======== SOURCE RECORDS ========
(** ** [remove_small_fragments] with a threshold of one voxel or less *)

Lemma put_where_absent_label (cur : ndarray) (labeled : list nat) i :
  comp_size labeled i = 0%nat → length labeled = length cur →
  put_where cur (label_eq labeled i) 0 = cur.
Proof.
  intros Hsize Hlen. rewrite put_where_label.
  rewrite <-(zip_with_keep cur labeled) at 2 by done.
  apply zip_with_ext_elem. intros x v Hv.
  rewrite bool_decide_false; [done|]. intros ->.
  unfold comp_size in Hsize. apply length_zero_iff_nil in Hsize.
  assert (Hin : i ∈ filter (λ v, v = i) labeled)
    by by apply list_elem_of_filter.
  rewrite Hsize in Hin. by apply elem_of_nil in Hin.
Qed.

Section FragmentsThreshold.

Context {Structuring : Type}.
Variable label : list bool → Structuring → list nat * nat.

Lemma remove_small_fragments_threshold (h0 : heap) mask d min_size structure
    atlas out h' :
  min_size ≤ 1 →
  h0 !! mask = Some d →
  remove_small_fragments label mask min_size structure atlas h0
    = (Ok out, h') →
  out.1 = length h0 ∧ threshold_inv h0 d out.2 h'.
Proof.
  intros Hmin Hm. unfold remove_small_fragments.
  assert (Hlt : (mask < length h0)%nat) by by eapply lookup_lt_Some.
  rewrite (bind_M_ok _ _ _ _ _ (np_copy_ok _ _ _ Hm)).
  assert (Hm' : (h0 ++ [d]) !! mask = Some d) by by rewrite lookup_app_l.
  rewrite (bind_M_ok _ _ _ _ _ (np_read_ok _ _ _ Hm')). cbv zeta.
  intros (info & h1 & Hloop & Hret)%bind_M_Ok_inv.
  injection Hret as <- <-. simpl. split; [done|].
  match type of Hloop with
  | for_acc ?l ?body ?s ?h = _ =>
      assert (Htriple : hoare (threshold_inv h0 d s) (for_acc l body s)
                          (threshold_inv h0 d) (λ _, True))
  end.
  { apply hoare_for_acc. intros info0 id _.
    eapply hoare_bind; [by apply (hoare_read (threshold_inv h0 d info0))|].
    intros d2. cbv zeta.
    eapply hoare_conseq;
      [apply (hoare_for_acc _ _ (threshold_inv h0 d) (λ _, True))
      |by intros h [_ ?]|done|done].
    intros info1 [i size] Hin. rewrite enumerate_sizes in Hin.
    apply list_elem_of_fmap in Hin as (i' & [= -> ->] & _).
    case_bool_decide as Hsmall.
    - assert (Hzero : comp_size (label (np_eq d2 id) structure).1 i' = 0%nat)
        by lia.
      intros h [-> Hinfo]. unfold mbind, M_bind, np_setitem_bool.
      rewrite list_lookup_middle by done.
      case_bool_decide as Hlen; [|done]. simpl.
      rewrite put_where_absent_label
        by (try done; by rewrite <-Hlen; unfold label_eq; rewrite length_fmap).
      split.
      + rewrite <-(Nat.add_0_r (length h0)) at 1. by rewrite insert_app_r.
      + apply Forall_app. split; [done|]. by apply Forall_singleton.
    - apply hoare_ret_weak. intros h [-> Hinfo]. split; [done|].
      apply Forall_app. split; [done|]. by apply Forall_singleton. }
  specialize (Htriple (h0 ++ [d])). rewrite Hloop in Htriple.
  apply Htriple. by split.
Qed.

End FragmentsThreshold.

(** X14.  With a threshold of one voxel or less [remove_small_fragments]
    removes nothing, whatever the labeller returns: the array it returns is
    a new one with the contents of the mask, and a record can only be
    marked as removed when its label has no voxel at all (a gap in the
    numbering of the labeller). *)
Theorem fragments_threshold_one {Structuring : Type}
    (label : list bool → Structuring → list nat * nat)
    (structure : Structuring) atlas min_size (h : heap) mask d r info h' :
  min_size ≤ 1 →
  h !! mask = Some d →
  remove_small_fragments label mask min_size structure atlas h
    = (Ok (r, info), h') →
  r = length h ∧ h' = h ++ [d] ∧
  ∀ f, f ∈ info → f_removed f = true → f_fragment_size_voxels f = 0%nat.
Proof.
  intros Hmin Hm Hrun.
  destruct (remove_small_fragments_threshold _ _ _ _ _ _ _ _ _ Hmin Hm Hrun)
    as [Hr [-> Hinfo]].
  split_and!; [done|done|].
  intros f Hin. by eapply Forall_forall in Hinfo.
Qed.

Lemma fragments_threshold_one_witness :
  1%nat = length [fragment_mask] ∧
  [fragment_mask; fragment_mask] = [fragment_mask] ++ [fragment_mask] ∧
  ∀ f, f ∈ [ {| f_region_id := 512; f_region_name := "Cerebellum";
                f_fragment_index := 1; f_fragment_size_voxels := 3;
                f_removed := false |};
             {| f_region_id := 512; f_region_name := "Cerebellum";
                f_fragment_index := 2; f_fragment_size_voxels := 2;
                f_removed := false |};
             {| f_region_id := 519; f_region_name := "Cerebellar nuclei";
                f_fragment_index := 1; f_fragment_size_voxels := 1;
                f_removed := false |} ] →
       f_removed f = true → f_fragment_size_voxels f = 0%nat.
Proof.
  apply (fragments_threshold_one label_line tt mini_atlas 1 [fragment_mask]
           0%nat fragment_mask 1%nat _ [fragment_mask; fragment_mask]).
  - lia.
  - reflexivity.
  - vm_compute. reflexivity.
Defined.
========
● TASK OBJECTIVE: Write out an exact copy of every record shown above.

● FINISHED EXERCISE:
(** ** [remove_small_fragments] with a threshold of one voxel or less *)

Lemma put_where_absent_label (cur : ndarray) (labeled : list nat) i :
  comp_size labeled i = 0%nat → length labeled = length cur →
  put_where cur (label_eq labeled i) 0 = cur.
Proof.
  intros Hsize Hlen. rewrite put_where_label.
  rewrite <-(zip_with_keep cur labeled) at 2 by done.
  apply zip_with_ext_elem. intros x v Hv.
  rewrite bool_decide_false; [done|]. intros ->.
  unfold comp_size in Hsize. apply length_zero_iff_nil in Hsize.
  assert (Hin : i ∈ filter (λ v, v = i) labeled)
    by by apply list_elem_of_filter.
  rewrite Hsize in Hin. by apply elem_of_nil in Hin.
Qed.

Section FragmentsThreshold.

Context {Structuring : Type}.
Variable label : list bool → Structuring → list nat * nat.

Lemma remove_small_fragments_threshold (h0 : heap) mask d min_size structure
    atlas out h' :
  min_size ≤ 1 →
  h0 !! mask = Some d →
  remove_small_fragments label mask min_size structure atlas h0
    = (Ok out, h') →
  out.1 = length h0 ∧ threshold_inv h0 d out.2 h'.
Proof.
  intros Hmin Hm. unfold remove_small_fragments.
  assert (Hlt : (mask < length h0)%nat) by by eapply lookup_lt_Some.
  rewrite (bind_M_ok _ _ _ _ _ (np_copy_ok _ _ _ Hm)).
  assert (Hm' : (h0 ++ [d]) !! mask = Some d) by by rewrite lookup_app_l.
  rewrite (bind_M_ok _ _ _ _ _ (np_read_ok _ _ _ Hm')). cbv zeta.
  intros (info & h1 & Hloop & Hret)%bind_M_Ok_inv.
  injection Hret as <- <-. simpl. split; [done|].
  match type of Hloop with
  | for_acc ?l ?body ?s ?h = _ =>
      assert (Htriple : hoare (threshold_inv h0 d s) (for_acc l body s)
                          (threshold_inv h0 d) (λ _, True))
  end.
  { apply hoare_for_acc. intros info0 id _.
    eapply hoare_bind; [by apply (hoare_read (threshold_inv h0 d info0))|].
    intros d2. cbv zeta.
    eapply hoare_conseq;
      [apply (hoare_for_acc _ _ (threshold_inv h0 d) (λ _, True))
      |by intros h [_ ?]|done|done].
    intros info1 [i size] Hin. rewrite enumerate_sizes in Hin.
    apply list_elem_of_fmap in Hin as (i' & [= -> ->] & _).
    case_bool_decide as Hsmall.
    - assert (Hzero : comp_size (label (np_eq d2 id) structure).1 i' = 0%nat)
        by lia.
      intros h [-> Hinfo]. unfold mbind, M_bind, np_setitem_bool.
      rewrite list_lookup_middle by done.
      case_bool_decide as Hlen; [|done]. simpl.
      rewrite put_where_absent_label
        by (try done; by rewrite <-Hlen; unfold label_eq; rewrite length_fmap).
      split.
      + rewrite <-(Nat.add_0_r (length h0)) at 1. by rewrite insert_app_r.
      + apply Forall_app. split; [done|]. by apply Forall_singleton.
    - apply hoare_ret_weak. intros h [-> Hinfo]. split; [done|].
      apply Forall_app. split; [done|]. by apply Forall_singleton. }
  specialize (Htriple (h0 ++ [d])). rewrite Hloop in Htriple.
  apply Htriple. by split.
Qed.

End FragmentsThreshold.

(** X14.  With a threshold of one voxel or less [remove_small_fragments]
    removes nothing, whatever the labeller returns: the array it returns is
    a new one with the contents of the mask, and a record can only be
    marked as removed when its label has no voxel at all (a gap in the
    numbering of the labeller). *)
Theorem fragments_threshold_one {Structuring : Type}
    (label : list bool → Structuring → list nat * nat)
    (structure : Structuring) atlas min_size (h : heap) mask d r info h' :
  min_size ≤ 1 →
  h !! mask = Some d →
  remove_small_fragments label mask min_size structure atlas h
    = (Ok (r, info), h') →
  r = length h ∧ h' = h ++ [d] ∧
  ∀ f, f ∈ info → f_removed f = true → f_fragment_size_voxels f = 0%nat.
Proof.
  intros Hmin Hm Hrun.
  destruct (remove_small_fragments_threshold _ _ _ _ _ _ _ _ _ Hmin Hm Hrun)
    as [Hr [-> Hinfo]].
  split_and!; [done|done|].
  intros f Hin. by eapply Forall_forall in Hinfo.
Qed.

Lemma fragments_threshold_one_witness :
  1%nat = length [fragment_mask] ∧
  [fragment_mask; fragment_mask] = [fragment_mask] ++ [fragment_mask] ∧
  ∀ f, f ∈ [ {| f_region_id := 512; f_region_name := "Cerebellum";
                f_fragment_index := 1; f_fragment_size_voxels := 3;
                f_removed := false |};
             {| f_region_id := 512; f_region_name := "Cerebellum";
                f_fragment_index := 2; f_fragment_size_voxels := 2;
                f_removed := false |};
             {| f_region_id := 519; f_region_name := "Cerebellar nuclei";
                f_fragment_index := 1; f_fragment_size_voxels := 1;
                f_removed := false |} ] →
       f_removed f = true → f_fragment_size_voxels f = 0%nat.
Proof.
  apply (fragments_threshold_one label_line tt mini_atlas 1 [fragment_mask]
           0%nat fragment_mask 1%nat _ [fragment_mask; fragment_mask]).
  - lia.
  - reflexivity.
  - vm_compute. reflexivity.
Defined.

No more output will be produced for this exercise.